13. multiband antenna as claimed in claim 9, it also comprises the crossing members of a pair of mutually orthogonal that is parallel to the remote extension that described ground plate extends from described antenna.

14. multiband antenna as claimed in claim 9, wherein, described more than first antenna elements also comprise the length of 1/4 wavelength that is substantially equal to described relative high frequency band that is parallel to main shaft.

15. multiband antenna as claimed in claim 9, wherein, described more than second antenna elements also comprise the length of 1/4 wavelength that is substantially equal to described intermediate frequency band that is parallel to main shaft.

16. multiband antenna as claimed in claim 9, it also comprises the dielectric between the antenna element that is arranged in described taper and each described more than second antenna element.

17. a multiband antenna, it is operated on two anharmonic wave associated frequency band at least, and this antenna comprises:

The antenna element of taper, it is used for a relative high frequency band of described at least two anharmonic wave associated frequency band, the summit of the antenna element of described taper is arranged to such an extent that close on ground plate, the antenna element of described taper extends to the pedestal end of far-end along main shaft from described summit, the antenna element of described taper and described ground plate electricity are isolated;

More than first time antenna element, it is parallel to described main shaft and extends, and be disposed on the antenna element circle on every side of described taper, each that makes a plurality of antenna elements all capacitively is coupled to the antenna element and the ground plate of described taper, so that electricity is suspended between the electromotive force of the electromotive force of antenna element of described taper and described ground plate;

Antenna extends, and it is operated on the relative low-frequency band that is lower than described high frequency band, and described antenna extension is conductively coupled to described pedestal end and ground plate, and extends from described pedestal end and ground plate along described main shaft; And

More than second time antenna element, it is parallel to described antenna extension and opens from described base extension, and be disposed on the described antenna extension circle on every side, and each all capacitively is coupled to described antenna extension and more than first time antenna element described more than second individual inferior antenna elements, so that electricity is suspended between the electromotive force of described more than first antenna elements and the electromotive force that described antenna extends, and wherein, described main shaft be disposed in these two circles in the heart.

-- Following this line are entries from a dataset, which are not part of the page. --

(** * Reactotron: the server command line and the custom-command panel

    A shallow embedding of two collaborators of the Reactotron server:

    - [Cli]: [lib/reactotron-core-server/src/cli.ts], the process entry
      point ([parseArgs], [printHelp], [run] and the module-level
      [run().catch(...)]);
    - [CustomCommands]: the custom-command panel of the desktop
      application ([customCommandItemReducer], the [useReducer]
      initialiser of [CustomCommandItem], the search filter and the
      render keys of [CustomCommands]).

    JavaScript strings are modelled as [string] (byte sequences; the
    source only compares, concatenates and searches them), JavaScript
    objects used as dictionaries as [gmap string _], and integral
    numbers as [Z] (exact for the safe-integer range of a double). *)

From Stdlib Require Import ZArith String Ascii List Lia.
From stdpp Require Import base option list gmap strings pretty.

#[local] Set Warnings "-clear-no-such-hyp,-cannot-remove-as-expected".

Local Open Scope Z_scope.

(** ** Console, exit and exceptions: the process monad *)

Module Proc.

(** What the process does to the outside world, in program order. *)
Inductive Effect : Type :=
| ConsoleLog (line : string)            (* console.log: a line on stdout *)
| ConsoleError (line : string)          (* console.error: a line on stderr *)
| CreateServer (port : Z) (wss : option (gmap string string))
| ServerStart                           (* server.start() is entered *)
| ServerStop.                           (* server.stop() is entered *)

(** How a computation ends: with a value, by [process.exit(code)], or
    with a thrown exception. *)
Inductive Outcome (A : Type) : Type :=
| Return (a : A)
| Exit (code : Z)
| Throw (error : string).
Arguments Return {A} a.
Arguments Exit {A} code.
Arguments Throw {A} error.

Definition t (A : Type) : Type := (list Effect * Outcome A)%type.

Definition ret {A} (a : A) : t A := ([], Return a).

Definition bind {A B} (m : t A) (k : A → t B) : t B :=
  match m with
  | (tr, Return a) => let '(tr', o) := k a in (tr ++ tr', o)
  | (tr, Exit c) => (tr, Exit c)
  | (tr, Throw e) => (tr, Throw e)
  end.

Definition effect (e : Effect) : t unit := ([e], Return tt).
Definition exit {A} (code : Z) : t A := ([], Exit code).
Definition throw {A} (error : string) : t A := ([], Throw error).

(** [promise.catch(handler)]: only a thrown exception reaches the
    handler; [process.exit] ends the process before any handler. *)
Definition catch {A} (m : t A) (handler : string → t A) : t A :=
  match m with
  | (tr, Throw e) => let '(tr', o) := handler e in (tr ++ tr', o)
  | _ => m
  end.

Definition trace {A} (m : t A) : list Effect := fst m.
Definition outcome {A} (m : t A) : Outcome A := snd m.

(** The lines written to stderr, in order. *)
Definition stderr (tr : list Effect) : list string :=
  omap (λ e, match e with ConsoleError l => Some l | _ => None end) tr.

End Proc.

Notation "x ←; m ;; k" := (Proc.bind m (λ x, k))
  (at level 100, m at next level, right associativity, only parsing).
Notation "m ;;; k" := (Proc.bind m (λ _, k))
  (at level 100, right associativity, only parsing).

(** ** The command line *)

Module Cli.
Import Proc.

Definition console_log (line : string) : Proc.t unit := effect (ConsoleLog line).
Definition console_error (line : string) : Proc.t unit := effect (ConsoleError line).

(** *** [parseInt(s, 10)] *)

Fixpoint trimStart (s : string) : string :=
  match s with
  | String c s' => if Ascii.is_space c then trimStart s' else s
  | EmptyString => s
  end.

Definition digit (c : ascii) : option Z := Z.of_nat <$> Ascii.is_nat c.

(** Reads the longest prefix of decimal digits; [None] when it is empty. *)
Fixpoint digits (acc : option Z) (s : string) : option Z :=
  match s with
  | String c s' =>
      match digit c with
      | Some d => digits (Some (10 * default 0 acc + d)) s'
      | None => acc
      end
  | EmptyString => acc
  end.

(** [parseInt(s, 10)]: leading white space is skipped, one sign is
    accepted, then the longest run of digits is read and whatever
    follows is ignored; [None] stands for [NaN].  The result is the
    exact integer, which is what a double holds up to 2^53; of the
    white space of JavaScript, the characters of ASCII are skipped. *)
Definition parseInt (s : string) : option Z :=
  match trimStart s with
  | String "-" s' => Z.opp <$> digits None s'
  | String "+" s' => digits None s'
  | s' => digits None s'
  end.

18. a multiband antenna, it is operated on two anharmonic wave associated frequency band at least, and this antenna comprises:

The high frequency antenna elements of taper, the summit of taper arrange close on ground plate and the opposite end pedestal along the awl the longitudinal axis extend from ground plate;

First conducting sleeve of discrete elements, this first conducting sleeve is parallel to the longitudinal axis and extends from described ground plate, first conducting sleeve is at least around the summit of the antenna element of described taper, and wherein, described conducting sleeve and described ground plate and high frequency antenna elements are that electricity is isolated;

Antenna extends, and it is operated on the intermediate frequency band that is lower than described high frequency band, and described antenna extension is electrically coupled to described pedestal end and ground plate, and extends from described pedestal end and ground plate along main shaft; And

Second conducting sleeve of discrete elements, this second conducting sleeve is parallel to described antenna extension and opens from described base extension, and be disposed on the described antenna extension circle on every side, couple with electricity the equal electric capacity of each described second conducting sleeve and be suspended between the electromotive force that the electromotive force of described first sleeve and described antenna extend, and wherein, main shaft be disposed in two circles in the heart.